The Cozzolani Project

The Music of Chiara Margarita Cozzolani


Magnificat has already recorded almost all of the surviving music of Chiara Margarita Cozzolani. About half of what has been recorded was released on two CDs structured as liturgical reconstructions – Vespro della Beata Vergine and Messa Paschale. We have begun the process of editing and mastering the remaining unreleased tracks and will record the few remaining motets in 2010. All of Cozzolani’s music, including the works included on the earlier CDs, will be released in two double CDs over the next two years. Rather than wait for the physical CDs, we are offering all those who pre-order the CDs free digital downloads of each track as it is completed along with exclusive live recordings and the occasional alternate mix.

Of Cozzolani’s four publications, only two survive complete. Sadly, the one part book from her first publication of motets Primavera di fiori musicali (1640) that survived into the 20th Century was destroyed in 1945 along with the entire Berlin Singakademie library. We are more fortunate with her second publication Concerti sacri published in Venice in 1642 with a dedication to Prince Matthias de’ Medici. The collection includes 20 motets for 1-4 voices and continuo and a setting of the mass ordinary.

During the 1640s, Cozzolani was apparently at work on two very different projects. While the 1642 collection contained both solo motets and ensemble polyphony, the two genres were separated in her next two publications. The 1642 book seems to reflect rather different moments in her own development, some pieces being clearly more tied to the world of the 1620s than are others. On the other hand, the highly virtuosic and structurally extensive solo motets of 1648 seem far more cut from the same cloth, evidently some kind of reflection of the rise of solo singing at the moment of the Elevation at Mass or at some point in Vespers which must have taken place around 1640. In the case of her collection of solo motets Scherzi di Sacra Melodia … (1648), we still have the soprano part book, though the basso continuo part book has been lost. Over the past decade that Magnificat has been performing and recording Cozzolani’s music, there have been three previous programs on which we have performed motets from the Scherzi with newly “re-composed” continuo parts.

The large scale collection of Vespers music and motets, Salmi a Otto Voci Concertati, was published in Venice and inscribed to Alberto Badoer, the bishop of the small Venetian city of Crema not far from Milan. Badoer had fallen afoul of the Vatican, partially because of his independence from Roman decrees, a trait which would condemn him to a fifty-year tenure in his poor and isolated see. Some of the music in this volume seems to date from the 1649 Milanese visit of the new Queen of Spain, Maria Anna of Austria, and the fact that Cozzolani would choose such a relatively minor figure seems to show her seeking other points of support outside the traditional channels of Rome, Milan, and the Holy Roman Empire. Badoer, however, was by no means unmusical, as he had been the dedicatee of one of the more idiosyncratic editions of the 1640s, Giovanni Antonio Grossi’s Messa, e salmi bizarri (i.e. “witty”, almost Marinist psalms); Grossi himself would write motets for S. Radegonda’s singers, probably in the 1660s. As a whole, the dedications show her as cultivating various sides of her own world: the local bishop, noble patrons of singers, her Benedictine congregation, and sympathetic prelates in Milan’s musical – but not political – watershed.
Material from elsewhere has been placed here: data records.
(** C2, as the code behaves: the consensus id of a non-empty sequence of
    answer ids is the id of greatest frequency that occurs first in the
    sequence: no id is more frequent, and every id met before its first
    occurrence is less frequent.  With 3 and 7 tied, the consensus id is
    3 when 3 comes first and 7 when 7 comes first. *)
Theorem mode_first_most_common :
  (forall data : list nat,
      data <> [] ->
      exists x pre post,
        mode data = Ok x
        /\ data = pre ++ x :: post
        /\ (x ∉ pre)
        /\ (forall y, count y data <= count x data)
        /\ (forall y, y ∈ pre -> count y data < count x data))
  /\ mode [3; 3; 7; 7] = Ok 3
  /\ mode [7; 7; 3; 3] = Ok 7
  /\ mode [3; 3; 3; 3; 3; 7; 7; 7; 7; 7] = Ok 3
  /\ mode [7; 7; 7; 7; 7; 3; 3; 3; 3; 3] = Ok 7.
Proof.
  split; [| by repeat split].
  intros data Hdata. unfold mode. rewrite Counter_tally.
  destruct data as [| d data]; [done |]. clear Hdata.
  set (cnt := fun y => count y (d :: data)).
  cbn [firsts tally map most_common1].
  set (keys := filter (fun y => y <> d) (firsts data)).
  destruct (max_count_first (d, cnt d) (map (fun y => (y, cnt y)) keys))
    as (before & after & Heq & Hb & Ha).
  set (best := max_count (d, cnt d) (map (fun y => (y, cnt y)) keys)) in *.
  change ((d, cnt d) :: map (fun y => (y, cnt y)) keys)
    with (tally cnt (firsts (d :: data))) in Heq.
  unfold tally in Heq.
  apply fmap_app_inv in Heq as (keys1 & keys2' & -> & Hkeys2 & Hfirsts).
  symmetry in Hkeys2.
  apply fmap_cons_inv in Hkeys2 as (x & keys2 & Hbest & -> & ->).
  assert (Hx : x ∈ d :: data).
  { apply elem_of_firsts. rewrite Hfirsts, elem_of_app, elem_of_cons. tauto. }
  apply list_elem_of_split_l in Hx as (pre & post & Hsplit & Hpre).
  exists x, pre, post. rewrite Hbest. cbn [fst]. split; [done |].
  split; [done |]. split; [done |].
  assert (Hcnt : forall y, y ∈ keys1 -> cnt y < cnt x).
  { intros y Hy. specialize (Hb (y, cnt y)). rewrite Hbest in Hb. apply Hb.
    by apply (list_elem_of_fmap_2 (fun y => (y, cnt y))). }
  assert (Hcnt' : forall y, y ∈ keys2 -> cnt y <= cnt x).
  { intros y Hy. specialize (Ha (y, cnt y)). rewrite Hbest in Ha. apply Ha.
    by apply (list_elem_of_fmap_2 (fun y => (y, cnt y))). }
  unfold cnt in Hcnt, Hcnt'. split.
  - intros y. destruct (decide (y ∈ d :: data)) as [Hy | Hy].
    + apply elem_of_firsts in Hy. rewrite Hfirsts in Hy.
      apply elem_of_app in Hy as [Hy | Hy]; [specialize (Hcnt _ Hy); lia |].
      apply elem_of_cons in Hy as [-> | Hy]; [done | by apply Hcnt'].
    + rewrite (count_not_elem_of y) by done. lia.
  - intros y Hy. apply Hcnt.
    destruct (firsts_split pre post x Hpre) as [rest Hrest].
    rewrite <- Hsplit, Hfirsts in Hrest.
    rewrite (NoDup_split_unique x keys1 keys2 (firsts pre) rest); [| | done].
    + by apply elem_of_firsts.
    + rewrite <- Hfirsts. apply NoDup_firsts.
Qed.

Lemma mode_first_most_common_witness :
  [7; 7; 3; 3] <> []
  /\ exists x pre post,
       mode [7; 7; 3; 3] = Ok x
       /\ [7; 7; 3; 3] = pre ++ x :: post
       /\ (x ∉ pre)
       /\ (forall y, count y [7; 7; 3; 3] <= count x [7; 7; 3; 3])
       /\ (forall y, y ∈ pre -> count y [7; 7; 3; 3] < count x [7; 7; 3; 3]).
Proof.
  split; [discriminate |].
  apply (proj1 mode_first_most_common). discriminate.
Defined.
(** [_generate_summary(items, comparison_mode)] *)
Definition _generate_summary (items : pyval) (comparison_mode : string) : result summary :=
  match items with
  | PList items =>
      let total_materials := length items in
      successful_matches ← sum_1_if (fun item => Ok (is_successful_match item)) items;
      knowledge_base_matches ← sum_1_if is_knowledge_base_match items;
      Ok (Summary total_materials successful_matches knowledge_base_matches comparison_mode)
  | _ => Ok (Summary 0 0 0 comparison_mode)
  end.

End WithRuntime.

(** *** Persisting *)

(** What the outside does during one run of the pipeline: the answers of
    the document parser and of the gateway, and whether each write to the
    file system or the database goes through. *)
Record run_env : Type := RunEnv {
  (** [doc_parser.extract_text(wi_path)] *)
  env_extract_text : result pyval;
  (** [doc_parser.parse_item_master(item_path)], first and second call *)
  env_parse_item_master_1 : result pyval;
  env_parse_item_master_2 : result pyval;
  (** the request of [translate_to_english] *)
  env_translate : post_outcome;
  (** the request of [extract_all_items] *)
  env_extract_items : post_outcome;
  (** [open(results_file, 'w')], [json.dump] and the closing of the file;
      what a failed dump has left is told by the message of the
      [JSONDecodeError] that [json.load] raises on it *)
  env_write_results_file : option write_failure;
  (** the [INSERT INTO workflow_results] and its commit *)
  env_insert_results_row : option exn;
  (** [add_pending_item] for the match at a position of the list *)
  env_add_pending : nat -> option exn
}.

(** [_save_workflow_results(workflow_id, results, summary)]: the file is
    written first, then the row is inserted. *)
Definition _save_workflow_results (env : run_env) (workflow_id : string)
    (results : list pyval) (summary : summary) : M unit :=
  let artifact := ResultsArtifact results summary in
  _ ← write_file EvWriteResultsFile (env_write_results_file env)
        (fun w => set_results_files
                    (<[workflow_id := Written artifact]> (results_files w)) w)
        (fun decode_error w =>
           set_results_files
             (<[workflow_id := Unreadable decode_error]> (results_files w)) w);
  attempt EvInsertResultsRow (env_insert_results_row env)
        (fun w => set_workflow_results (workflow_results w ++ [(workflow_id, artifact)]) w).

(** [isinstance(match, dict) and match.get('qa_confidence_level') in
    ['low', 'high', 'medium']] *)
Definition needs_approval (item : pyval) : bool :=
  match item with
  | PDict d => in_str_list (dict_get d "qa_confidence_level") ["low"; "high"; "medium"]
  | _ => false
  end.

(** The loop of [_create_pending_approvals], from position [k] of the list. *)
Fixpoint create_pending_from (env : run_env) (workflow_id : string)
    (matches : list pyval) (k : nat) : M unit :=
  match matches with
  | [] => mret tt
  | item :: rest =>
      _ ← (if needs_approval item
           then attempt EvAddPending (env_add_pending env k)
                  (fun w => set_pending_approvals
                              (pending_approvals w ++ [new_pending workflow_id item]) w)
           else mret tt);
      create_pending_from env workflow_id rest (S k)
  end.

(** [_create_pending_approvals(workflow_id, matches)] *)
Definition _create_pending_approvals (env : run_env) (workflow_id : string)
    (matches : list pyval) : M unit :=
  create_pending_from env workflow_id matches 0.

(** *** The background pipeline *)

Section WithRuntime.
Context `{Runtime}.

(** [self.doc_parser.parse_item_master(item_path) if item_path else []] *)
Definition parse_item_master_if (item_path : option string) (outcome : result pyval)
  : M pyval :=
  match item_path with
  | Some p => if negb (String.eqb p "") then call EvParseItemMaster outcome
              else mret (PList [])
  | None => mret (PList [])
  end.

(** The [try] block of [_process_workflow_async]; the [logging] calls leave
    no mark on the store. *)
Definition pipeline (env : run_env) (workflow_id wi_path : string)
    (item_path : option string) (comparison_mode : string) : M unit :=
  _ ← update_workflow_status workflow_id "processing" (Some 10)
        (Some "extracting") (Some "Extracting data from documents");
  wi_content ← call EvExtractText (env_extract_text env);
  item_master_items ← parse_item_master_if item_path (env_parse_item_master_1 env);
  _ ← update_workflow_status workflow_id "processing" (Some 30)
        (Some "translating") (Some "Translating document to English");
  translated_wi_content ←
    call EvTranslate
      (TranslationService.translate_to_english wi_content (env_translate env));
  _ ← update_workflow_status workflow_id "processing" (Some 50)
        (Some "classifying") (Some "Classifying and matching items with Gemini");
  item_master_items ← parse_item_master_if item_path (env_parse_item_master_2 env);
  extracted_items ←
    call EvExtractItems
      (_extract_and_classify_items (env_extract_items env) item_master_items);
  summary ← pure (_generate_summary (PList extracted_items) comparison_mode);
  _ ← _save_workflow_results env workflow_id extracted_items summary;
  _ ← _create_pending_approvals env workflow_id extracted_items;
  update_workflow_status workflow_id "completed" (Some 100)
    (Some "completed") (Some "Processing completed successfully").

(** The [except Exception as e] handler of [_process_workflow_async]. *)
Definition on_failure (workflow_id : string) (e : exn) : M unit :=
  update_workflow_status workflow_id "error" None None
    (Some ("Processing failed: " +:+ exc_str e)).
(** * Life_Map: the life-in-months grid of [streamlit_app.py]

    A shallow embedding of [create_life_months_grid], of the grid HTML of
    [render_life_months] and of [main] with its metrics and their formats,
    with the NumPy and Python operations they use:

    - Python integers are [Z]; [//] and [%] by a positive constant are
      [Z.div] and [Z.modulo] (both floor, as in Python);
    - a two-dimensional [int] array is a list of rows of cells, it lives in
      a store of arrays and is named by its position there, so that
      [grid[row, col] = v] is a write into the store;
    - an exception ends the computation: a call returns either the
      exception or its value with the store it leaves;
    - the percentage is a binary64 float ([PrimFloat]).

    The size of an array is not modelled: [np.zeros] succeeds at every
    non-negative shape, where NumPy refuses a shape too big for memory or
    for its size limit.  What is stated about a call returning or raising
    is stated for arguments the sliders can give or of a bounded
    magnitude. *)

From Stdlib Require Import ZArith Lia Floats Uint63 Ascii String.
From Stdlib Require Import DecimalString DecimalN.
From stdpp Require Import base list gmap strings.

Local Open Scope Z_scope.

(** ** Python exceptions and results *)

Module Py.

(** The exceptions the modelled code can raise. *)
Inductive exn : Type :=
| IndexError
| ValueError
| ZeroDivisionError.

Definition result (A : Type) : Type := exn + A.

(** [range(n)]: the integers [0 .. n-1], none when [n <= 0]. *)
Definition range (n : Z) : list Z := Z.of_nat <$> seq 0 (Z.to_nat n).
(* ===== verification/_CoqProject ===== *)
-Q . S2P
Prelude.v
CRuntime.v
CLib.v
Ucx.v
HelloUtil.v
Ownership.v
OobSocket.v
OutOfBand.v
TagApi.v
TagSock.v
TagHello.v
TagOwn.v
TagLife.v
TagOutside.v
TagRun.v
TagReceive.v
TagMem.v
TagClient.v
TagServer.v
TagMain.v
Tag.v
UctApi.v
UctSend.v
UctLookup.v
UctOptions.v
UctMain.v
UctSteady.v
UctOwn.v
UctLife.v
UctLifeMain.v
UctFind.v
UctWire.v
UctClient.v
UctZcopy.v
UctServer.v
UctReach.v
UctExchange.v
UctBlocks.v
UctRun.v
UctRunMain.v
UctPlayers.v
Uct.v
UctPair.v
RmaApi.v
RmaTcp.v
RmaUcx.v
RmaMain.v
RmaSpec.v
RmaWire.v
RmaRead.v
RmaVec.v
RmaOwn.v
RmaRun.v
RmaClient.v
RmaServe.v
RmaLife.v
RmaLifeMain.v
Rma.v
CsApi.v
Iov.v
SockAddr.v
Callbacks.v
Request.v
SendRecv.v
Options.v
ClientServer.v
Protocol.v
Messages.v
Outside.v
Exchange.v
Client.v
Server.v
AmCount.v
AmWork.v
Fuel.v
Demo.v
Program.v
Parts.v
The bipartite nature of the last collection is striking. The psalms, scored in the long tradition of eight-voice settings, are only intermittently in standard antiphonal double-choir format. Rather, they break their text up into separated verses, tied to an overall affect expressed in additive and repetitive gestures, with kaleidoscopically changing scorings generated by the local affect of the verse. The motets, on the other hand, are even longer than their counterparts in the 1642 volume, and mark a turn away from the practice of the earlier book by their lessened use of goal-directed bass lines which generate musical periods. In that sense, the motets of the books do seem to testify to Cozzolani’s development as a composer during the 1640’s, while the psalms seem to reflect different moments in the festal musical life of the house.